* [Exercise aim]
Go through the listing and write out all of it exactly.

+++

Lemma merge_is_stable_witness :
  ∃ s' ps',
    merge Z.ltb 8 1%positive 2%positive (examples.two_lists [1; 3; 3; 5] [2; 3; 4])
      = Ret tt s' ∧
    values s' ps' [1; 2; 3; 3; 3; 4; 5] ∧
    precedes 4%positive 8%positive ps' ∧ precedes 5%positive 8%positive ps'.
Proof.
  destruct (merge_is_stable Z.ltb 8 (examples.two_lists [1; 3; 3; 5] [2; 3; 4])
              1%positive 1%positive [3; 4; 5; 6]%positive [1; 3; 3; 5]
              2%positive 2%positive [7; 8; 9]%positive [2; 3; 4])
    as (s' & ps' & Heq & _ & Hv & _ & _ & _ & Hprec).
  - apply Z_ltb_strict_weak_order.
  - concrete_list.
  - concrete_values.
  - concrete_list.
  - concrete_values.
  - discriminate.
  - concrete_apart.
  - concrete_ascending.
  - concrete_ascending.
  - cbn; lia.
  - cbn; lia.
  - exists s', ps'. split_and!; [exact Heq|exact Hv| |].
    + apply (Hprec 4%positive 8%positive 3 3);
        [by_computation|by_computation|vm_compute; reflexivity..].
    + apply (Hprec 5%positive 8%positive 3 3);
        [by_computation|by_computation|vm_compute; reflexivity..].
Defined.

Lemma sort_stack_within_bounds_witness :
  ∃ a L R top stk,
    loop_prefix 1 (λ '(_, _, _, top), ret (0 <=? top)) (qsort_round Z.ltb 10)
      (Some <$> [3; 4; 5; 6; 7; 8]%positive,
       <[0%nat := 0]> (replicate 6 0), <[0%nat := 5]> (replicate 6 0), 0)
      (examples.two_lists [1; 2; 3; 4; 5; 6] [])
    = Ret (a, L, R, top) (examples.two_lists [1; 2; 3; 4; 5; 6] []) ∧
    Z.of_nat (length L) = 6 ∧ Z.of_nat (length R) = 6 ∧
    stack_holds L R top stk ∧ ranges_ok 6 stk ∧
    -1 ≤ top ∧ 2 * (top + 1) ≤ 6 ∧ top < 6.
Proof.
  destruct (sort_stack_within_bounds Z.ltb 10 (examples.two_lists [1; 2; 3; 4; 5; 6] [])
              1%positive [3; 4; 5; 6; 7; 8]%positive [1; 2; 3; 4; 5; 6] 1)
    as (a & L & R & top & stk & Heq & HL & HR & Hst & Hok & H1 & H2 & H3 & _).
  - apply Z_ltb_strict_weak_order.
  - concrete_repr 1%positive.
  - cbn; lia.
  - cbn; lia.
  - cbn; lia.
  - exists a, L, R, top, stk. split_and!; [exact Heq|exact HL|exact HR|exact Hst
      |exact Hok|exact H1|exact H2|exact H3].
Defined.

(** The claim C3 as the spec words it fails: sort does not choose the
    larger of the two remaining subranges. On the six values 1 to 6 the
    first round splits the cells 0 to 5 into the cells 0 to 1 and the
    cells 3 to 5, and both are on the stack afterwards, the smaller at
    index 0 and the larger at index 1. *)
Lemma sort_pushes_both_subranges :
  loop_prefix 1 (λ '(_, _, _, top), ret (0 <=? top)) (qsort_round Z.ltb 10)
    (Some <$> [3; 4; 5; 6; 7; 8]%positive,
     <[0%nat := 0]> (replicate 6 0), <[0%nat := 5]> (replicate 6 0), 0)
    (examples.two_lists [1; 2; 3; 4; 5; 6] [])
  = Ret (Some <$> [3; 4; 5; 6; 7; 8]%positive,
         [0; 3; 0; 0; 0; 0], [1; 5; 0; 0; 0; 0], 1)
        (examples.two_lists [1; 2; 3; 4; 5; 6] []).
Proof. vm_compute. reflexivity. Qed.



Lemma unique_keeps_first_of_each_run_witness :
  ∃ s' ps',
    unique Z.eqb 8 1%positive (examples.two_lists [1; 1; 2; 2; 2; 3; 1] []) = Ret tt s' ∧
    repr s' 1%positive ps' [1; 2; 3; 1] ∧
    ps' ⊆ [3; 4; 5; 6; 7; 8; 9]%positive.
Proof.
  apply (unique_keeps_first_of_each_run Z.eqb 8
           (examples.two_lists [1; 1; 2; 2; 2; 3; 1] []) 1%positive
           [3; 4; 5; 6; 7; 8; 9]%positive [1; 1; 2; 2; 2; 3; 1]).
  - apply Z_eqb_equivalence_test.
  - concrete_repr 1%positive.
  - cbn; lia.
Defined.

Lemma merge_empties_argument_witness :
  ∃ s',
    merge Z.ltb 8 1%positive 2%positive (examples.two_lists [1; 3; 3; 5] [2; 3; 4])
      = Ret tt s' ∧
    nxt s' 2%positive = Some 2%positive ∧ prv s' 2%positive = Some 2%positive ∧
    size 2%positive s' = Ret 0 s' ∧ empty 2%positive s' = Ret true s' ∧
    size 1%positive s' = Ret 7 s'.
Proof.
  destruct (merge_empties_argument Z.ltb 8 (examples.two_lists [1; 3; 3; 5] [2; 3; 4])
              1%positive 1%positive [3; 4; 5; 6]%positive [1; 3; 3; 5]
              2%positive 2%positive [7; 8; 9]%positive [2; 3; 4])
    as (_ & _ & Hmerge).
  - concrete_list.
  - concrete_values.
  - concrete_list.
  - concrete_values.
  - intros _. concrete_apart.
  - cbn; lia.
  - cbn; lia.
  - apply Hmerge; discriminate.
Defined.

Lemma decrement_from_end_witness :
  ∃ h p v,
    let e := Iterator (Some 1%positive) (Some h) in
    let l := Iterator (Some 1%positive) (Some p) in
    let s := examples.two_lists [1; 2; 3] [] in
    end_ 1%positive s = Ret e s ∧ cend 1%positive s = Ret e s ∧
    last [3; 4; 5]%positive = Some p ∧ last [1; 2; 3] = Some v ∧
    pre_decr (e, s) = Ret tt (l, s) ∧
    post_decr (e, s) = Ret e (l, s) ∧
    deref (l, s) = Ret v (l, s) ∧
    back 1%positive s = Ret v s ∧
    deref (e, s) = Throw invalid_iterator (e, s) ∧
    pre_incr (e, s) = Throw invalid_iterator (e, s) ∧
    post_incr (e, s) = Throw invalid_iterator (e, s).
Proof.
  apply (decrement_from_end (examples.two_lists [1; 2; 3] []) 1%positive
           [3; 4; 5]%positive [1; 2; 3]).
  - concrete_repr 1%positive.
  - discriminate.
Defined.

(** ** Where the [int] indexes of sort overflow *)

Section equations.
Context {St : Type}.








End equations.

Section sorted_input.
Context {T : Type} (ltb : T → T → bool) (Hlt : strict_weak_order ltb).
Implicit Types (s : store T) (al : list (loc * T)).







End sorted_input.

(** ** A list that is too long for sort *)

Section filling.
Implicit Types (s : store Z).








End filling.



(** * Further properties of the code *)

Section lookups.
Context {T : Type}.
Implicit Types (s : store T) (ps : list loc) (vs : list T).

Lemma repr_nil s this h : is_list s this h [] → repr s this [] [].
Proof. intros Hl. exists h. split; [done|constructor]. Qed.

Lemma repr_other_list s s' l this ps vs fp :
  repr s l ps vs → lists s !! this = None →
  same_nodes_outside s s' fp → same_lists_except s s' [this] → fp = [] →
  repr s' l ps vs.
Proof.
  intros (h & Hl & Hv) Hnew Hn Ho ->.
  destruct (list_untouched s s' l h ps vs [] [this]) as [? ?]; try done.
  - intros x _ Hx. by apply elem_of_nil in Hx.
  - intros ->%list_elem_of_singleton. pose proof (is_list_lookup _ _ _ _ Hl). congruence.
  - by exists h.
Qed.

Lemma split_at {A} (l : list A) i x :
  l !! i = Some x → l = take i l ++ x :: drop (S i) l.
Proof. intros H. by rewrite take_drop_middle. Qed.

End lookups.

+++

* [Response area]
Lemma merge_is_stable_witness :
  ∃ s' ps',
    merge Z.ltb 8 1%positive 2%positive (examples.two_lists [1; 3; 3; 5] [2; 3; 4])
      = Ret tt s' ∧
    values s' ps' [1; 2; 3; 3; 3; 4; 5] ∧
    precedes 4%positive 8%positive ps' ∧ precedes 5%positive 8%positive ps'.
Proof.
  destruct (merge_is_stable Z.ltb 8 (examples.two_lists [1; 3; 3; 5] [2; 3; 4])
              1%positive 1%positive [3; 4; 5; 6]%positive [1; 3; 3; 5]
              2%positive 2%positive [7; 8; 9]%positive [2; 3; 4])
    as (s' & ps' & Heq & _ & Hv & _ & _ & _ & Hprec).
  - apply Z_ltb_strict_weak_order.
  - concrete_list.
  - concrete_values.
  - concrete_list.
  - concrete_values.
  - discriminate.
  - concrete_apart.
  - concrete_ascending.
  - concrete_ascending.
  - cbn; lia.
  - cbn; lia.
  - exists s', ps'. split_and!; [exact Heq|exact Hv| |].
    + apply (Hprec 4%positive 8%positive 3 3);
        [by_computation|by_computation|vm_compute; reflexivity..].
    + apply (Hprec 5%positive 8%positive 3 3);
        [by_computation|by_computation|vm_compute; reflexivity..].
Defined.

Lemma sort_stack_within_bounds_witness :
  ∃ a L R top stk,
    loop_prefix 1 (λ '(_, _, _, top), ret (0 <=? top)) (qsort_round Z.ltb 10)
      (Some <$> [3; 4; 5; 6; 7; 8]%positive,
       <[0%nat := 0]> (replicate 6 0), <[0%nat := 5]> (replicate 6 0), 0)
      (examples.two_lists [1; 2; 3; 4; 5; 6] [])
    = Ret (a, L, R, top) (examples.two_lists [1; 2; 3; 4; 5; 6] []) ∧
    Z.of_nat (length L) = 6 ∧ Z.of_nat (length R) = 6 ∧
    stack_holds L R top stk ∧ ranges_ok 6 stk ∧
    -1 ≤ top ∧ 2 * (top + 1) ≤ 6 ∧ top < 6.
Proof.
  destruct (sort_stack_within_bounds Z.ltb 10 (examples.two_lists [1; 2; 3; 4; 5; 6] [])
              1%positive [3; 4; 5; 6; 7; 8]%positive [1; 2; 3; 4; 5; 6] 1)
    as (a & L & R & top & stk & Heq & HL & HR & Hst & Hok & H1 & H2 & H3 & _).
  - apply Z_ltb_strict_weak_order.
  - concrete_repr 1%positive.
  - cbn; lia.
  - cbn; lia.
  - cbn; lia.
  - exists a, L, R, top, stk. split_and!; [exact Heq|exact HL|exact HR|exact Hst
      |exact Hok|exact H1|exact H2|exact H3].
Defined.

(** The claim C3 as the spec words it fails: sort does not choose the
    larger of the two remaining subranges. On the six values 1 to 6 the
    first round splits the cells 0 to 5 into the cells 0 to 1 and the
    cells 3 to 5, and both are on the stack afterwards, the smaller at
    index 0 and the larger at index 1. *)
Lemma sort_pushes_both_subranges :
  loop_prefix 1 (λ '(_, _, _, top), ret (0 <=? top)) (qsort_round Z.ltb 10)
    (Some <$> [3; 4; 5; 6; 7; 8]%positive,
     <[0%nat := 0]> (replicate 6 0), <[0%nat := 5]> (replicate 6 0), 0)
    (examples.two_lists [1; 2; 3; 4; 5; 6] [])
  = Ret (Some <$> [3; 4; 5; 6; 7; 8]%positive,
         [0; 3; 0; 0; 0; 0], [1; 5; 0; 0; 0; 0], 1)
        (examples.two_lists [1; 2; 3; 4; 5; 6] []).
Proof. vm_compute. reflexivity. Qed.



Lemma unique_keeps_first_of_each_run_witness :
  ∃ s' ps',
    unique Z.eqb 8 1%positive (examples.two_lists [1; 1; 2; 2; 2; 3; 1] []) = Ret tt s' ∧
    repr s' 1%positive ps' [1; 2; 3; 1] ∧
    ps' ⊆ [3; 4; 5; 6; 7; 8; 9]%positive.
Proof.
  apply (unique_keeps_first_of_each_run Z.eqb 8
           (examples.two_lists [1; 1; 2; 2; 2; 3; 1] []) 1%positive
           [3; 4; 5; 6; 7; 8; 9]%positive [1; 1; 2; 2; 2; 3; 1]).
  - apply Z_eqb_equivalence_test.
  - concrete_repr 1%positive.
  - cbn; lia.
Defined.

Lemma merge_empties_argument_witness :
  ∃ s',
    merge Z.ltb 8 1%positive 2%positive (examples.two_lists [1; 3; 3; 5] [2; 3; 4])
      = Ret tt s' ∧
    nxt s' 2%positive = Some 2%positive ∧ prv s' 2%positive = Some 2%positive ∧
    size 2%positive s' = Ret 0 s' ∧ empty 2%positive s' = Ret true s' ∧
    size 1%positive s' = Ret 7 s'.
Proof.
  destruct (merge_empties_argument Z.ltb 8 (examples.two_lists [1; 3; 3; 5] [2; 3; 4])
              1%positive 1%positive [3; 4; 5; 6]%positive [1; 3; 3; 5]
              2%positive 2%positive [7; 8; 9]%positive [2; 3; 4])
    as (_ & _ & Hmerge).
  - concrete_list.
  - concrete_values.
  - concrete_list.
  - concrete_values.
  - intros _. concrete_apart.
  - cbn; lia.
  - cbn; lia.
  - apply Hmerge; discriminate.
Defined.

Lemma decrement_from_end_witness :
  ∃ h p v,
    let e := Iterator (Some 1%positive) (Some h) in
    let l := Iterator (Some 1%positive) (Some p) in
    let s := examples.two_lists [1; 2; 3] [] in
    end_ 1%positive s = Ret e s ∧ cend 1%positive s = Ret e s ∧
    last [3; 4; 5]%positive = Some p ∧ last [1; 2; 3] = Some v ∧
    pre_decr (e, s) = Ret tt (l, s) ∧
    post_decr (e, s) = Ret e (l, s) ∧
    deref (l, s) = Ret v (l, s) ∧
    back 1%positive s = Ret v s ∧
    deref (e, s) = Throw invalid_iterator (e, s) ∧
    pre_incr (e, s) = Throw invalid_iterator (e, s) ∧
    post_incr (e, s) = Throw invalid_iterator (e, s).
Proof.
  apply (decrement_from_end (examples.two_lists [1; 2; 3] []) 1%positive
           [3; 4; 5]%positive [1; 2; 3]).
  - concrete_repr 1%positive.
  - discriminate.
Defined.

(** ** Where the [int] indexes of sort overflow *)

Section equations.
Context {St : Type}.








End equations.

Section sorted_input.
Context {T : Type} (ltb : T → T → bool) (Hlt : strict_weak_order ltb).
Implicit Types (s : store T) (al : list (loc * T)).







End sorted_input.

(** ** A list that is too long for sort *)

Section filling.
Implicit Types (s : store Z).








End filling.



(** * Further properties of the code *)

Section lookups.
Context {T : Type}.
Implicit Types (s : store T) (ps : list loc) (vs : list T).

Lemma repr_nil s this h : is_list s this h [] → repr s this [] [].
Proof. intros Hl. exists h. split; [done|constructor]. Qed.

Lemma repr_other_list s s' l this ps vs fp :
  repr s l ps vs → lists s !! this = None →
  same_nodes_outside s s' fp → same_lists_except s s' [this] → fp = [] →
  repr s' l ps vs.
Proof.
  intros (h & Hl & Hv) Hnew Hn Ho ->.
  destruct (list_untouched s s' l h ps vs [] [this]) as [? ?]; try done.
  - intros x _ Hx. by apply elem_of_nil in Hx.
  - intros ->%list_elem_of_singleton. pose proof (is_list_lookup _ _ _ _ Hl). congruence.
  - by exists h.
Qed.

Lemma split_at {A} (l : list A) i x :
  l !! i = Some x → l = take i l ++ x :: drop (S i) l.
Proof. intros H. by rewrite take_drop_middle. Qed.

End lookups.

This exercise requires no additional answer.